Required action: Everything from the line containing "Definition IsReadKind (k" through the line containing "bool_decide (s = ts_prepared)" should be repeated exactly, and nothing else from the data.

▬▬▬▬▬▬

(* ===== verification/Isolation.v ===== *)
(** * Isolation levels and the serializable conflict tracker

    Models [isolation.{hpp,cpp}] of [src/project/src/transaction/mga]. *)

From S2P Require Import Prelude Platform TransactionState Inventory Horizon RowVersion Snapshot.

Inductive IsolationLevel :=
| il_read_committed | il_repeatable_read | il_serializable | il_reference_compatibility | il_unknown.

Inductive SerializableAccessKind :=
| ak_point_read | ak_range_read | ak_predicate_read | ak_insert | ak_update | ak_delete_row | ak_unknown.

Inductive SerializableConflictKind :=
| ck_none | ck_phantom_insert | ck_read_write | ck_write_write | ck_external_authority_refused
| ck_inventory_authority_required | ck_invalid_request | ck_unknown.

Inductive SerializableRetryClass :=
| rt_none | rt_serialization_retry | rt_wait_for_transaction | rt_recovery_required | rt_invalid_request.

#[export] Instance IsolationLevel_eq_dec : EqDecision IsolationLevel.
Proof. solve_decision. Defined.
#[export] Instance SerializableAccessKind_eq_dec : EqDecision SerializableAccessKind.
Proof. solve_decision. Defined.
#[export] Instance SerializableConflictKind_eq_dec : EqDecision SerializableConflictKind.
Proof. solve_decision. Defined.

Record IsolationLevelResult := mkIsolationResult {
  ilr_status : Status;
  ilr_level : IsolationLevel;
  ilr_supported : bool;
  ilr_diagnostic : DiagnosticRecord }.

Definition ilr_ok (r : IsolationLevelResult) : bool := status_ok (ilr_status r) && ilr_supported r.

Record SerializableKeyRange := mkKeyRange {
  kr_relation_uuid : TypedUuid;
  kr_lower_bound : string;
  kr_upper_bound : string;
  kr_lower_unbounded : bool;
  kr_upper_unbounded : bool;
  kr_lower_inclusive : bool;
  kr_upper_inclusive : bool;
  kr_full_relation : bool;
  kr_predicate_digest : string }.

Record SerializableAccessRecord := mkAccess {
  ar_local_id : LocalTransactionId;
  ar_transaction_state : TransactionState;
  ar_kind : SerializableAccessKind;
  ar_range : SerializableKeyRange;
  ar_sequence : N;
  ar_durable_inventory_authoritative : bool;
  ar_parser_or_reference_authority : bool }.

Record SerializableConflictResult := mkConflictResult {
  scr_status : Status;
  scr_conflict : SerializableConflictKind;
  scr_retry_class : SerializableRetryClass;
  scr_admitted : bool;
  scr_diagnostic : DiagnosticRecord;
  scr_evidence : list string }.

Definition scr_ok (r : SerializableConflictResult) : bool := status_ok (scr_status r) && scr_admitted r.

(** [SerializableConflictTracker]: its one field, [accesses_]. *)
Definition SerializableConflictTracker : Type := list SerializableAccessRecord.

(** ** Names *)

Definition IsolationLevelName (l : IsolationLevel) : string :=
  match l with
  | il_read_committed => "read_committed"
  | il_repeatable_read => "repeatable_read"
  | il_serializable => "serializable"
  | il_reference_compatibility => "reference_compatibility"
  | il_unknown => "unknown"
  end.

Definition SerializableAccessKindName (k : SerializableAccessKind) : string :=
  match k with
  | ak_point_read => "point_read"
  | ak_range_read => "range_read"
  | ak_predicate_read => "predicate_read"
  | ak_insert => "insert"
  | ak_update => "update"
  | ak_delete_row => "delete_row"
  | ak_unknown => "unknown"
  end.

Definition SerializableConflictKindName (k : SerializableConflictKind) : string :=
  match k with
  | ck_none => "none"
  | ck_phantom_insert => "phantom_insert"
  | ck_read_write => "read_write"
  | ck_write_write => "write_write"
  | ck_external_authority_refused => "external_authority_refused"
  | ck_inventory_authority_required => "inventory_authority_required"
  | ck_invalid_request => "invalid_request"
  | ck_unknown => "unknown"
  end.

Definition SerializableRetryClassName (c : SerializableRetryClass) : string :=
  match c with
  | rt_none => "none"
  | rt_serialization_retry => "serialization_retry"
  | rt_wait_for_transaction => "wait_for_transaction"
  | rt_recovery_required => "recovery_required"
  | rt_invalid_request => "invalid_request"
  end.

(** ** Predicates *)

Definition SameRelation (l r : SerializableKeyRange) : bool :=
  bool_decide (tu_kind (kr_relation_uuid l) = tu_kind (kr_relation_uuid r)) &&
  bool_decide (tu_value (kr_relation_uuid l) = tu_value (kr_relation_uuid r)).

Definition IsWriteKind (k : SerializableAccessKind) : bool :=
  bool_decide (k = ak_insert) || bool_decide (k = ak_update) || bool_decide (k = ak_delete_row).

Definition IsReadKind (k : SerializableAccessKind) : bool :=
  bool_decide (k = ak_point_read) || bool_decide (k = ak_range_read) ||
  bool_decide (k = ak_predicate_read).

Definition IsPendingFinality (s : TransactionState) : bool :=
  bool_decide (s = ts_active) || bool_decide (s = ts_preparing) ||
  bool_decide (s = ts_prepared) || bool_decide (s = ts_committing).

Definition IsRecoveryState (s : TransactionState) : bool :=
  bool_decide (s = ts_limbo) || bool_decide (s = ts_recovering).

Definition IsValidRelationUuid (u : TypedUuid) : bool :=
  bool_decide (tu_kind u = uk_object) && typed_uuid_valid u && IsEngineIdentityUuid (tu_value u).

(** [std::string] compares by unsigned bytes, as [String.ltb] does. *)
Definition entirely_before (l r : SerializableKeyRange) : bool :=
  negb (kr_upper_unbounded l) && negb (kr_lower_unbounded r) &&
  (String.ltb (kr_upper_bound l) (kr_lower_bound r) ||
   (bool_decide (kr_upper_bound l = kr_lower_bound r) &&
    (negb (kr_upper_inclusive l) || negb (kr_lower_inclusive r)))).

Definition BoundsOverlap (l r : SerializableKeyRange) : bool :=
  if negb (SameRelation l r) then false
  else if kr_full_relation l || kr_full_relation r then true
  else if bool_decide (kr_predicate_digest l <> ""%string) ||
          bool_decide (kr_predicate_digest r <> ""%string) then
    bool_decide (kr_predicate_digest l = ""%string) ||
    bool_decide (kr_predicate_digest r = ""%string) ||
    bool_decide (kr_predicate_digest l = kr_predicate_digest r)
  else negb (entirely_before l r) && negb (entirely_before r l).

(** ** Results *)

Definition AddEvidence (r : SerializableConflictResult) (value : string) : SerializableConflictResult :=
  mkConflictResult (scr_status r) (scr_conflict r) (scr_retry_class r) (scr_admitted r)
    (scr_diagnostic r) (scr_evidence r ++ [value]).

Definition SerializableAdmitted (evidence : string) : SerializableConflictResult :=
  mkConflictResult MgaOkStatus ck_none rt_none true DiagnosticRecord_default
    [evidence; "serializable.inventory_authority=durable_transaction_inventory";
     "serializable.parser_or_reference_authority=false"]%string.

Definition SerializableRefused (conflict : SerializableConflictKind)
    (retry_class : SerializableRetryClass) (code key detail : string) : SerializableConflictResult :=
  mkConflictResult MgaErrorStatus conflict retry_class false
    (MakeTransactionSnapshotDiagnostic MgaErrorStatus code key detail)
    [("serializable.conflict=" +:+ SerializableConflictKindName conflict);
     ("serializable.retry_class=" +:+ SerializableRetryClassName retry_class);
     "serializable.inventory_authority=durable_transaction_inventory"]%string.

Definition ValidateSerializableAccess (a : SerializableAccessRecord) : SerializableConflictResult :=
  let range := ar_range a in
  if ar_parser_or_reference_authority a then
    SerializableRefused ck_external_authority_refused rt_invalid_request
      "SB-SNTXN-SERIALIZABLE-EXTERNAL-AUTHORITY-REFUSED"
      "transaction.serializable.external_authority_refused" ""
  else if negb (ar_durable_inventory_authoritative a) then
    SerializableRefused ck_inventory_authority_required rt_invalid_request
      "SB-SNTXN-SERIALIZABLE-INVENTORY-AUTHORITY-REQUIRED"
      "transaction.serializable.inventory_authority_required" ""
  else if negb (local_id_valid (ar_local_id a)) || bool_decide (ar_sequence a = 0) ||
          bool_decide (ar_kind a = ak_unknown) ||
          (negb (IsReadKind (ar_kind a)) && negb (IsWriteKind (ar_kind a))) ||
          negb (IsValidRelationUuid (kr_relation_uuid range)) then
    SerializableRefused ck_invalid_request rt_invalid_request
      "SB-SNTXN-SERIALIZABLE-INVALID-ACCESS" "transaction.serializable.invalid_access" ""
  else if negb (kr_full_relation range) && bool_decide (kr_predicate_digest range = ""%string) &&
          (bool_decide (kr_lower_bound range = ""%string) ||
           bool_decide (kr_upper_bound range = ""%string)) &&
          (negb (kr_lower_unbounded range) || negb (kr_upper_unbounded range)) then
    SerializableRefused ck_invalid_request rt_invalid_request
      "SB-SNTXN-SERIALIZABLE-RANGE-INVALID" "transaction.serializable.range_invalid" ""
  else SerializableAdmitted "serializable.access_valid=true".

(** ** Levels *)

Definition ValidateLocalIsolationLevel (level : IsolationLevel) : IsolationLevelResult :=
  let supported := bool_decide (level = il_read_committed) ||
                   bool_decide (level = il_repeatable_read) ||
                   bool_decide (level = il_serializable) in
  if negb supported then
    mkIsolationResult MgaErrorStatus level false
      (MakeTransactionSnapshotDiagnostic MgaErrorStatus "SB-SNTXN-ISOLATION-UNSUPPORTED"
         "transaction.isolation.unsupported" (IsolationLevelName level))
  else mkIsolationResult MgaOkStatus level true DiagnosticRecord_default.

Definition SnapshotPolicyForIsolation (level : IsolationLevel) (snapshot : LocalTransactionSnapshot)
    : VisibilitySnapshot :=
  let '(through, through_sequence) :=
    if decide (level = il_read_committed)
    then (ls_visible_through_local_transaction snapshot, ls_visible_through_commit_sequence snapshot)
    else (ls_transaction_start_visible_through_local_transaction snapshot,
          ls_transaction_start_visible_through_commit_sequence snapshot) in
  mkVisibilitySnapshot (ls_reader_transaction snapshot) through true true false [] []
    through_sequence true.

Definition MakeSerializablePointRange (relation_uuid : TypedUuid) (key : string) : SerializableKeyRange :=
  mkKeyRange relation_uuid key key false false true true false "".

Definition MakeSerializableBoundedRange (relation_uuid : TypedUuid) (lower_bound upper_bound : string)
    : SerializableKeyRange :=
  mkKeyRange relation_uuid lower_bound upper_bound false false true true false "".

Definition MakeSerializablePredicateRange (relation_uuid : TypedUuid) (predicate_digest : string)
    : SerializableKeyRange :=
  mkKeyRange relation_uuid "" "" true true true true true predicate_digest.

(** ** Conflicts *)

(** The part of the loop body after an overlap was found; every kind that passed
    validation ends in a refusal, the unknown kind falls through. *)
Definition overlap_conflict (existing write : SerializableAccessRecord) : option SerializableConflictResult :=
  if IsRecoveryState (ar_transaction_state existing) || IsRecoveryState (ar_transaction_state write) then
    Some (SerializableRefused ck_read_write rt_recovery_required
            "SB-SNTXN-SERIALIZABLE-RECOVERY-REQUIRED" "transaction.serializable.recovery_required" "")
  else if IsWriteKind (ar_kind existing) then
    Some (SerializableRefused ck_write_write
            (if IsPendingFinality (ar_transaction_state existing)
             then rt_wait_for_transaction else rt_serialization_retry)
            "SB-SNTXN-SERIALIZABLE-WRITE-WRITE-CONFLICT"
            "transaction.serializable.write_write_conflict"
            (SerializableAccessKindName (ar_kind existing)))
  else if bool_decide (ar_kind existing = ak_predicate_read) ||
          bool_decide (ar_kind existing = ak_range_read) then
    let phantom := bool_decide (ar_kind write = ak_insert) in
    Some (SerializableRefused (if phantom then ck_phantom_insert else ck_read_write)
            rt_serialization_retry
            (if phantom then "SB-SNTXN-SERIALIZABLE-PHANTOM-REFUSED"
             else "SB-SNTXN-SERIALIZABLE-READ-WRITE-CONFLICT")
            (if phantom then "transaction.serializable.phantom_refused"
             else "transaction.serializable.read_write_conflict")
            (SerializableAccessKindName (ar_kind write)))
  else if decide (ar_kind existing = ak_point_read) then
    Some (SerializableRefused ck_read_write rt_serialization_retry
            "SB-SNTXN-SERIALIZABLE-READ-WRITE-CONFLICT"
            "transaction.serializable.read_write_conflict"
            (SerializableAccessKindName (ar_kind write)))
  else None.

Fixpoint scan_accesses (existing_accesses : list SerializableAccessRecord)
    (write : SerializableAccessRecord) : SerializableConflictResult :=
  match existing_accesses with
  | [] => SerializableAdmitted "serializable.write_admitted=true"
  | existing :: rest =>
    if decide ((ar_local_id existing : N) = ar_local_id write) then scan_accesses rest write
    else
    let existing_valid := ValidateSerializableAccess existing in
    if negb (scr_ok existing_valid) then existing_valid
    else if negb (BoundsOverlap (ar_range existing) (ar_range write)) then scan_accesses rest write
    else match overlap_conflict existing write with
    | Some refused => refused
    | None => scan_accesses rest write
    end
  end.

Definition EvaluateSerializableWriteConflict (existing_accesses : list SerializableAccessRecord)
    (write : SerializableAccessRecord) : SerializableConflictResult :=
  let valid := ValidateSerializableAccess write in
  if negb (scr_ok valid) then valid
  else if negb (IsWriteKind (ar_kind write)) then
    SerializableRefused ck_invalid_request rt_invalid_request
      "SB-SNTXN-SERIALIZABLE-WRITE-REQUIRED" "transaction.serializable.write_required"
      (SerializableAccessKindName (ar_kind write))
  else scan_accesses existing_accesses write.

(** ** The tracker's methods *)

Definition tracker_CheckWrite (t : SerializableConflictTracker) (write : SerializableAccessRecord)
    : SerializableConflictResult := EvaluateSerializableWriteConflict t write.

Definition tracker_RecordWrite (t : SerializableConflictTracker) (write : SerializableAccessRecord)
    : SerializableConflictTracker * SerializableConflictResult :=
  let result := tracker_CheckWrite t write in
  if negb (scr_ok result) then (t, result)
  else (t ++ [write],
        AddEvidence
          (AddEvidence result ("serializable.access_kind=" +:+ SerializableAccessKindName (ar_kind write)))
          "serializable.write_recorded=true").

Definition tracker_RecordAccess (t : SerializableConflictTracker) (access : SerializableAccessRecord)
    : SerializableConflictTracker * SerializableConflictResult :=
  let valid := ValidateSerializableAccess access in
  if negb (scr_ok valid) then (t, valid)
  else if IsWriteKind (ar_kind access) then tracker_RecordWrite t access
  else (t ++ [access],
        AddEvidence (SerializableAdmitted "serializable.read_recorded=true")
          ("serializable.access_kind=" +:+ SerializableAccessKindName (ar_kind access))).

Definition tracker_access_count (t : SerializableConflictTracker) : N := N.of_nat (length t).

▬▬▬▬▬▬

Written reply:
Definition IsReadKind (k : SerializableAccessKind) : bool :=
  bool_decide (k = ak_point_read) || bool_decide (k = ak_range_read) ||
  bool_decide (k = ak_predicate_read).

Definition IsPendingFinality (s : TransactionState) : bool :=
  bool_decide (s = ts_active) || bool_decide (s = ts_preparing) ||
  bool_decide (s = ts_prepared) || bool_decide (s = ts_committing).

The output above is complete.